Abdul Bari (1892–1947) was an Indian freedom activist, academic and social reformer. He sought to bring about social reform in Indian society by awakening people through education. He had a vision of India free from slavery, social inequality, and communal disharmony. He took part in the freedom movement, for which he was killed. He was against the Two-nation theory.

== Early life and education ==
Abdul Bari was born on 21 January 1884 to Md Qurban Ali as the eldest of 4 children. He was born in Kansua but was a resident of Koilwar. He was a descendant of Malik Ibrahim Baya, a 14th century sufi saint and warrior.

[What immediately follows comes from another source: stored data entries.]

(** What is taken when a block of zeros is. *)
Lemma take_rep (s : small_system) st b : fs_rep s st -> is_u32 b -> match alloc_blk s b with Done (_, Some b', _) => b' =? b | _ => false end = true ->
  dev st !! b = Some blank -> fs_rep (take_at s b) (taken st b blank).
Proof.
  intros R Hb Hc Hd. unfold take_at. destruct (fs_alloc s st b R Hb) as (r & ob & s' & E & Ho). rewrite E in *. destruct ob as [b'|]; [|done]. apply Z.eqb_eq in Hc. subst b'.
  destruct Ho as (_ & _ & bs & Hbs & R'). rewrite Hd in Hbs. by injection Hbs as <-.
Qed.

Lemma tree_state_rep : fs_rep tree_state tree_store.
Proof.
  assert (Hbl : forall b, 1 <= b < 33 -> blank_dev !! b = Some blank) by (intros b Hb; by apply blank_lookup).
  assert (R : fs_rep taken_blocks taken_store).
  { unfold taken_blocks, taken_store. apply take_rep; [apply take_rep; [apply take_rep; [exact small_state_rep|..]|..]|..]; try (unfold is_u32; lia); try (vm_compute; reflexivity);
      cbn [dev taken with_used with_block small_store]; rewrite ?lookup_insert_ne by done; by apply Hbl. }
  assert (Hd : dev taken_store !! 3 = Some (replicate 1024 0)) by (vm_compute; reflexivity).
  destruct (fs_write taken_blocks taken_store 3 _ tree_block R Hd) as (s' & E & R'); [done| |].
  { apply Forall_app. split; [apply le_encode_bytes|]. apply Forall_replicate. unfold is_u8. lia. }
  unfold tree_state. rewrite E. exact R'.
Qed.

He got admitted in the T. K. Ghosh Academy, Patna and completed his matriculation from the same. Later in 1918, he completed Master of Arts from Patna University.

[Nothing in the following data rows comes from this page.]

(* ===== verification/Uuid.v ===== *)
(** Universally unique identifiers: lib/uuid of e2fsprogs without the generation of new
    ones.  An identifier is 16 bytes. *)

From S2P Require Import Prelude CText.

Local Open Scope Z_scope.

(** * The fields *)

Record uuid := mk_uuid { time_low : Z; time_mid : Z; time_hi_and_version : Z; clock_seq : Z; node : list Z }.

(** A byte of an array. *)
Definition byte_at (l : list Z) (i : nat) : Z := default 0 (l !! i).

(** [tmp = (tmp << 8) | *ptr++] from a position. *)
Fixpoint gather (n i : nat) (ptr : list Z) (tmp : Z) : Z :=
  match n with O => tmp | S n => gather n (S i) ptr (Z.lor (u32 (Z.shiftl tmp 8)) (byte_at ptr i)) end.

Definition uuid_unpack (ptr : list Z) : uuid :=
  mk_uuid (gather 3 1 ptr (byte_at ptr 0)) (u16 (gather 1 5 ptr (byte_at ptr 4))) (u16 (gather 1 7 ptr (byte_at ptr 6))) (u16 (gather 1 9 ptr (byte_at ptr 8))) (take 6 (drop 10 ptr)).

(** The [n] bytes of a number, the last one first. *)
Fixpoint scatter (n : nat) (tmp : Z) (out : list Z) : list Z :=
  match n with O => out | S n => scatter n (Z.shiftr tmp 8) (u8 tmp :: out) end.

Definition uuid_pack (uu : uuid) : list Z :=
  scatter 4 (time_low uu) [] ++ scatter 2 (time_mid uu) [] ++ scatter 2 (time_hi_and_version uu) [] ++ scatter 2 (clock_seq uu) [] ++ take 6 (node uu).

(** * Text *)

(** The test of one character. *)
Definition parse_char (s : list Z) (i : nat) : bool :=
  if existsb (Nat.eqb i) [8; 13; 18; 23]%nat then byte_at s i =? 45
  else if (i =? 36)%nat && (byte_at s i =? 0) then true else isxdigit (byte_at s i).

(** [strtoul] from a position. *)
Definition hex_at (s : list Z) (i : nat) : Z := fst (strtoul 16 (drop i s)).

Definition parse_node (s : list Z) (i : nat) : Z := u8 (fst (strtoul 16 [byte_at s (24 + 2 * i); byte_at s (25 + 2 * i)])).

Definition uuid_parse (s : list Z) : option (list Z) :=
  if negb (length s =? 36)%nat then None
  else if negb (forallb (parse_char s) (seq 0 37)) then None
  else Some (uuid_pack (mk_uuid (u32 (hex_at s 0)) (u16 (hex_at s 9)) (u16 (hex_at s 14)) (u16 (hex_at s 19)) (map (parse_node s) (seq 0 6)))).

Definition uuid_unparse_x (uu : list Z) (upper : bool) : list Z :=
  let u := uuid_unpack uu in
  print_hex upper 8 (time_low u) ++ [45] ++ print_hex upper 4 (time_mid u) ++ [45] ++ print_hex upper 4 (time_hi_and_version u) ++ [45] ++
  print_hex upper 2 (Z.shiftr (clock_seq u) 8) ++ print_hex upper 2 (Z.land (clock_seq u) 0xFF) ++ [45] ++ mjoin (map (fun i => print_hex upper 2 (byte_at (node u) i)) (seq 0 6)).

Definition uuid_unparse_lower (uu : list Z) : list Z := uuid_unparse_x uu false.
Definition uuid_unparse_upper (uu : list Z) : list Z := uuid_unparse_x uu true.
Definition uuid_unparse (uu : list Z) : list Z := uuid_unparse_x uu false.

(** * Comparison and others *)

(** The sign of what [memcmp] returns. *)
Fixpoint memcmp (a b : list Z) : Z :=
  match a, b with
  | x :: a, y :: b => if x =? y then memcmp a b else if x <? y then -1 else 1
  | _, _ => 0
  end.

Definition UUCMP (u1 u2 k : Z) : Z := if negb (u1 =? u2) then (if u1 <? u2 then -1 else 1) else k.

Definition uuid_compare (uu1 uu2 : list Z) : Z :=
  let u1 := uuid_unpack uu1 in
  let u2 := uuid_unpack uu2 in
  UUCMP (time_low u1) (time_low u2) (UUCMP (time_mid u1) (time_mid u2) (UUCMP (time_hi_and_version u1) (time_hi_and_version u2)
    (UUCMP (clock_seq u1) (clock_seq u2) (memcmp (node u1) (node u2))))).

Fixpoint is_null_loop (n : nat) (cp : list Z) : Z :=
  match n with O => 1 | S n => if negb (byte_at cp 0 =? 0) then 0 else is_null_loop n (drop 1 cp) end.

Definition uuid_is_null (uu : list Z) : Z := is_null_loop 16 uu.
Definition uuid_clear : list Z := replicate 16 0.

Definition TIME_OFFSET_HIGH : Z := 0x01B21DD2.
Definition TIME_OFFSET_LOW : Z := 0x13814000.

(** The seconds and microseconds. *)
Definition uuid_time (uu : list Z) : Z * Z :=
  let u := uuid_unpack uu in
  let high := Z.lor (time_mid u) (Z.shiftl (Z.land (time_hi_and_version u) 0xFFF) 16) in
  let clock_reg := Z.lor (time_low u) (Z.shiftl high 32) in
  let clock_reg := u64 (clock_reg - (Z.shiftl TIME_OFFSET_HIGH 32 + TIME_OFFSET_LOW)) in
  (clock_reg / 10000000, (clock_reg mod 10000000) / 10).

Definition uuid_type (uu : list Z) : Z := Z.land (Z.shiftr (time_hi_and_version (uuid_unpack uu)) 12) 0xF.

Definition UUID_VARIANT_NCS : Z := 0.
Definition UUID_VARIANT_DCE : Z := 1.
Definition UUID_VARIANT_MICROSOFT : Z := 2.
Definition UUID_VARIANT_OTHER : Z := 3.

Definition uuid_variant (uu : list Z) : Z :=
  let var := clock_seq (uuid_unpack uu) in
  if Z.land var 0x8000 =? 0 then UUID_VARIANT_NCS
  else if Z.land var 0x4000 =? 0 then UUID_VARIANT_DCE
  else if Z.land var 0x2000 =? 0 then UUID_VARIANT_MICROSOFT else UUID_VARIANT_OTHER.

(** * The fields of an identifier *)

Definition is_uuid (uu : list Z) : Prop := length uu = 16%nat /\ bytes_ok uu.

Record fields_ok (u : uuid) : Prop := {
  fo_low : is_u32 (time_low u);
  fo_mid : is_u16 (time_mid u);
  fo_hi : is_u16 (time_hi_and_version u);
  fo_seq : is_u16 (clock_seq u);
  fo_node : length (node u) = 6%nat /\ bytes_ok (node u) }.

Lemma lor_byte a b : 0 <= a < 2 ^ 24 -> is_u8 b -> Z.lor (u32 (Z.shiftl a 8)) b = a * 256 + b.
Proof.
  unfold is_u8, u32. intros Ha Hb. rewrite Z.shiftl_mul_pow2 by lia. rewrite Z.mod_small by lia. by rewrite lor_high_low by lia.
Qed.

In 1937, he made his first historical agreement with the TISCO (now Tata Steel) management.

Bari served as the president of the Bihar Pradesh Congress Committee from 1946 until his death on 28 March 1947. He was killed by three men who shot at him after an altercation by Bari Path in Khusrupur, Bihar Province, during a stopover on his return from Dhanbad to Patna. In his tribute, Mahatma Gandhi stated that Bari "lived like a fakir in the service of his countrymen." Then Congress President J. B. Kripalani said, "His death has robbed India [sic] one of its bravest and most selfless soldiers of freedom. He was utterly free from communal bias and knew himself only as an Indian. His was a dedicated life filled with a passion for the service of the working classes."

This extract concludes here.